In this paper we investigate methods for training a text classifier without manually labeled data (strong supervision). Instead, we use algorithmic labeling of a large text corpora from the fashion domain on Instagram, and use that dataset to train a deep model to classify Instagram posts into fashion categories.
In this paper, we focus on the task of classifying Instagram posts into clothing categories based on the associated text (Fig. 1), it is an extension of a previous conference paper [15]. The work presented in this paper is part of a larger research project. The project aspires to improve the state-of-the-art in fashion recommendation by employing activities in social media and using data crossing multiple domains in the recommendations [17]. In future work, the text processing methods presented in this paper will be integrated with computer vision models in the project.
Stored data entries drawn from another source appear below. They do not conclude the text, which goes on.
(** * ConferenceRoomDisplay: the token manager and the appointment pipeline
      of [server.js], embedded and verified.

    The server keeps one [TokenManager] object, persists it to
    [tokens.json], refreshes the access token against the Daylite refresh
    endpoint and serves [/api/appointments].  Asynchronous functions are
    embedded as trees of effects ([Prog]): the same tree is run to
    completion against a scripted upstream ([run]) and interleaved with
    other pending calls at its [await] points ([step]).

    Tokens and the string properties of JSON documents are strings, [null]
    or [undefined]; [expires_in] is an integer or absent; times are
    integers, in milliseconds.  What the JavaScript runtime is left to
    decide ([Date.parse], [toISOString], [toLocaleTimeString]) is a
    variable of the development.  Console output, the static routes and
    the body of the search request are not represented. *)

From Stdlib Require Import ZArith List String Ascii Bool Lia DecimalString.
Import ListNotations.
Local Open Scope string_scope.
Local Open Scope Z_scope.

(** ** JavaScript values the program handles *)

(** Tokens, environment variables and the string fields of JSON documents:
    a string, [null], or [undefined] (a property that is not there). *)
Inductive jsval : Type :=
| Undefined
| Null
| Str (s : string).

(** ToBoolean: [undefined], [null] and the empty string are falsy. *)
Definition truthy (v : jsval) : bool :=
  match v with
  | Str s => negb (s =? "")%string
  | _ => false
  end.

(** [a || b] *)
Definition js_or (a b : jsval) : jsval := if truthy a then a else b.
Infix "|||" := js_or (at level 50, left associativity).

(** ToString, as a template literal applies it. *)
Definition to_string (v : jsval) : string :=
  match v with
  | Undefined => "undefined"
  | Null => "null"
  | Str s => s
  end.

(** [s.includes(sub)] *)
Definition includes (s sub : string) : bool :=
  match String.index 0 sub s with
  | Some _ => true
  | None => false
  end.

(** [data.expires_in || 3600] on an optional integer: absent and [0] are
    both falsy. *)
Definition num_or (n : option Z) (d : Z) : Z :=
  match n with
  | Some v => if v =? 0 then d else v
  | None => d
  end.

(** ** Date objects *)

(** A Date holds a time value in milliseconds since the epoch, at most
    8.64e15 in absolute value, or NaN (an Invalid Date). *)
Inductive Date : Type :=
| DateOf (t : Z)
| InvalidDate.

Definition max_time : Z := 8640000000000000.

Definition representable (t : Z) : Prop := Z.abs t <= max_time.

(** [new Date(number)]: TimeClip. *)
Definition TimeClip (t : Z) : Date :=
  if Z.abs t <=? max_time then DateOf t else InvalidDate.

Arguments TimeClip t : simpl never.

(** [a <= b] and [a > b] on Date objects: both sides become numbers, and
    every comparison with NaN is false. *)
Definition date_le (a b : Date) : bool :=
  match a, b with
  | DateOf x, DateOf y => x <=? y
  | _, _ => false
  end.

Definition date_gt (a b : Date) : bool :=
  match a, b with
  | DateOf x, DateOf y => y <? x
  | _, _ => false
  end.

(** ** Errors *)

(** The four [throw new Error(...)] of [server.js], and the errors the
    runtime raises (a rejected [fetch], a body that is not JSON, a failed
    file operation, a RangeError or TypeError), with their message. *)
Inductive Error : Type :=
| NoTokensAvailable
| NoRefreshTokenAvailable
| FailedToRefresh (status : N) (errorText : string)
| Unauthorized401
| RuntimeError (msg : string).

Definition status_text (status : N) : string :=
  NilZero.string_of_uint (N.to_uint status).

Definition message (e : Error) : string :=
  match e with
  | NoTokensAvailable =>
      "No tokens available. Please provide DAYLITE_ACCESS_TOKEN or DAYLITE_REFRESH_TOKEN in environment variables"
  | NoRefreshTokenAvailable => "No refresh token available"
  | FailedToRefresh status errorText =>
      "Failed to refresh token: " ++ status_text status ++ " - " ++ errorText
  | Unauthorized401 => "401 Unauthorized - Token may have expired"
  | RuntimeError msg => msg
  end.

(** ** The token manager's data *)

Record TokenManager : Type := {
  accessToken : jsval;
  refreshToken : jsval;
  tokenExpiry : option Date   (* [null] or a Date object *)
}.

Definition set_accessToken (v : jsval) (this : TokenManager) : TokenManager :=
  {| accessToken := v; refreshToken := refreshToken this; tokenExpiry := tokenExpiry this |}.
Definition set_refreshToken (v : jsval) (this : TokenManager) : TokenManager :=
  {| accessToken := accessToken this; refreshToken := v; tokenExpiry := tokenExpiry this |}.
Definition set_tokenExpiry (d : option Date) (this : TokenManager) : TokenManager :=
  {| accessToken := accessToken this; refreshToken := refreshToken this; tokenExpiry := d |}.

(** [process.env] *)
Record Env : Type := {
  DAYLITE_ACCESS_TOKEN : jsval;
  DAYLITE_REFRESH_TOKEN : jsval
}.

(** [constructor()] *)
Definition new_TokenManager (env : Env) : TokenManager :=
  {| accessToken := Null;
     refreshToken := DAYLITE_REFRESH_TOKEN env ||| Null;
     tokenExpiry := None |}.

(** The JSON document of [tokens.json].  [JSON.stringify] leaves out a
    property whose value is [undefined], and reading a property that is
    not there gives [undefined], so a document is its three properties. *)
Record TokensJson : Type := {
  json_accessToken : jsval;
  json_refreshToken : jsval;
  json_tokenExpiry : jsval
}.

(** [tokens.json] on disk: not there, not readable, holding something
    [JSON.parse] rejects (or parses to [null]), or holding a document. *)
Inductive TokenFile : Type :=
| Missing
| Unreadable
| Garbled
| Stored (tokens : TokensJson).

(** ** The upstream API *)

Record ContactRef : Type := { contact : jsval }.

(** One element of [data.results]. *)
Record ApptRecord : Type := {
  utc_start : jsval;
  utc_end : jsval;
  resources : option (list string);      (* [None]: not there *)
  contacts : option (list ContactRef);   (* [None]: not an array *)
  title : jsval
}.

(** A parsed response body, seen through the properties the server reads
    from it. *)
Record Json : Type := {
  access_token : jsval;
  token : jsval;
  refresh_token : jsval;
  expires_in : option Z;
  results : option (list ApptRecord);
  first_name : jsval
}.

Record Response : Type := {
  status : N;
  text : string;            (* what [response.text()] resolves to *)
  json : string + Json      (* [response.json()]: a SyntaxError message or the body *)
}.

Definition ok (r : Response) : bool :=
  ((200 <=? status r) && (status r <=? 299))%N.

(** How a [fetch] settles. *)
Inductive FetchOutcome : Type :=
| NetworkError (msg : string)
| Responded (r : Response).

Inductive Method : Type := GET | POST.

(** A request put on the wire. *)
Inductive Request : Type :=
| RefreshCall (refresh_token : string)
    (* GET .../v1/personal_token/refresh_token?refresh_token=... *)
| ApiCall (m : Method) (url : string) (authorization : string).

Definition is_refresh (r : Request) : bool :=
  match r with RefreshCall _ => true | _ => false end.

Definition search_url : string :=
  "https://api.marketcircle.net/v1/appointments/_search?limit=500&full-records=true".

Definition is_search (r : Request) : bool :=
  match r with
  | ApiCall POST url _ => (url =? search_url)%string
  | _ => false
  end.

(** Lines 91-96 of [refreshAccessToken] taken together: the manager once
    the three properties are assigned from the response body [data], with
    [now] the reading of [Date.now()]. *)
Definition granted (now : Z) (data : Json) (this : TokenManager) : TokenManager :=
  set_tokenExpiry (Some (TimeClip (now + num_or (expires_in data) 3600 * 1000)))
    (set_refreshToken (refresh_token data ||| refreshToken this)
       (set_accessToken (access_token data ||| token data) this)).

(** ** Asynchronous code as a tree of effects *)

(** [DateNow], [This] and [Assign] run synchronously.  [ReadFile],
    [WriteFile] and [Fetch] start an operation and suspend until it
    settles; [Await] suspends on a value that is already there
    ([response.json()], the promise of a finished async call). *)
Inductive Prog (A : Type) : Type :=
| Ret (a : A)
| Throw (e : Error)
| DateNow (k : Z -> Prog A)
| This (k : TokenManager -> Prog A)
| Assign (f : TokenManager -> TokenManager) (k : Prog A)
| ReadFile (k : TokenFile -> Prog A)
| WriteFile (tokens : TokensJson) (k : option string -> Prog A)
| Fetch (req : Request) (k : FetchOutcome -> Prog A)
| Await (k : Prog A).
Just as other consumption-driven industries, the fashion industry has been influenced by the emergence of social media. Social media is progressively getting more attention by fashion brands and retailers as a source for detecting trends, adapting user recommendations, and for marketing purposes [4]. To give an example, the image-sharing platform Instagram has become a popular medium for fashion branding and community engagement [1]. This is why extraction and classification of fashion attributes on Instagram is an important task for several modern applications working with user recommendation and detection of fashion trends.
In addition to hosting images, Instagram contains large volumes of user generated text. Specifically, an Instagram post can be associated with an image caption written by the author of the post, by comments written by other users, and by “tags” in the image that refer to other users. Despite being a platform rich of text, little prior work has paid attention to the promising applications of text mining on Instagram. From our case study on Instagram posts in the fashion community, it was revealed that the text often indicates the clothing on the associated image, an example of this is given in Fig. 2. We believe that there is a value in the text on Instagram that currently is unutilized. For example, the text on Instagram can be mined and used for predictive modeling and analytics.

An Instagram post from the fashion community.
Our contribution in this paper includes:
An empirical study of Instagram text. An evaluation of word embeddings trained on Instagram text. A novel pipeline for multi-label clothing classification of the text associated with Instagram posts using weak supervision and the data programming paradigm [26].
Our empirical study provides one of the few available studies on Instagram text and shows that the text is noisy, that the text distribution exhibits the long-tail phenomenon, and that comment sections on Instagram often are multi-lingual. Moreover, experimental results demonstrate that the FastText algorithm for training word embeddings [5], that can capture the morphology of words, is also suited for the noisy type of text that can be found in social media. Finally, we train a deep text classifier using weak supervision and data programming. The classifier achieves an
The rest of this paper is structured as follows. In Section 2 we describe related work, and in Section 3 we present our approach to the problem. In Section 4 we summarize the experimental setup and Section 5 contains the results from our evaluations as well as our interpretation of the results. Lastly, Section 6 includes our conclusions and suggestions for future research directions.
Our research extends prior work on learning domain specific word embeddings (Section 2.1) and weakly supervised text classification (Section 2.2) working with informal text from social media.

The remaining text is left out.